Reproduce exactly, and only, the lines running from the start of the entries below to the line containing "Lemma enabled_check (b".

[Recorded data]
----------

(** What a configuration that passes [Validate] satisfies. *)
Definition valid (c : Config.t) : Prop :=
  Config.Sites c <> [] /\ Forall site_ok (Config.Sites c) /\ Forall rule_ok (Config.Rules c)
  /\ (MLConfig.Enabled (Config.ML c) = true -> MLConfig.Endpoint (Config.ML c) <> "")
  /\ (RedisConfig.Enabled (Config.Redis c) = true -> RedisConfig.Addr (Config.Redis c) <> "").

Lemma enabled_check (b : bool) (s : string) (e : text) :
  (if b && String.eqb s "" then Some e else None) = None <-> (b = true -> s <> "").
Proof. destruct b, (String.eqb_spec s ""); naive_solver. Qed.

Lemma Validate_spec c : Validate c = None <-> valid c.
Proof.
  unfold Validate, valid. rewrite !or_else_None, !enabled_check.
  rewrite !first_error_None by (intros i j a; rewrite ?check_site_None, ?check_rule_None; done).
  assert (forall l, Forall (fun a => check_site 0 a = None) l <-> Forall site_ok l) as ->.
  { intros l. apply Forall_iff. intros s. apply check_site_None. }
  assert (forall l, Forall (fun a => check_rule 0 a = None) l <-> Forall rule_ok l) as ->.
  { intros l. apply Forall_iff. intros s. apply check_rule_None. }
  destruct (Config.Sites c); naive_solver.
Qed.

Lemma find_first {A} (p : A -> bool) l a :
  List.find p l = Some a -> exists pre post, l = (pre ++ a :: post)%list /\ p a = true /\ Forall (fun b => p b = false) pre.
Proof.
  induction l as [|b l IH]; [done|]. cbn. destruct (p b) eqn:E.
  - intros [= ->]. by exists [], l.
  - intros Hf. destruct (IH Hf) as (pre & post & -> & Ha & Hall). exists (b :: pre), post. split_and!; [done..|]. by constructor.
Qed.

Section manager.
Context `{Unicode} `{Files} {S : Type}.
Implicit Types m : Manager S.

Lemma Load_valid path c : Load path = Ok c -> valid c /\ Config.filePath c = path.
Proof.
  unfold Load. go_cases. intros [= <-]. split; [|done]. by apply Validate_spec.
Qed.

----------

### EXERCISE ANSWER
(** What a configuration that passes [Validate] satisfies. *)
Definition valid (c : Config.t) : Prop :=
  Config.Sites c <> [] /\ Forall site_ok (Config.Sites c) /\ Forall rule_ok (Config.Rules c)
  /\ (MLConfig.Enabled (Config.ML c) = true -> MLConfig.Endpoint (Config.ML c) <> "")
  /\ (RedisConfig.Enabled (Config.Redis c) = true -> RedisConfig.Addr (Config.Redis c) <> "").

Lemma enabled_check (b : bool) (s : string) (e : text) :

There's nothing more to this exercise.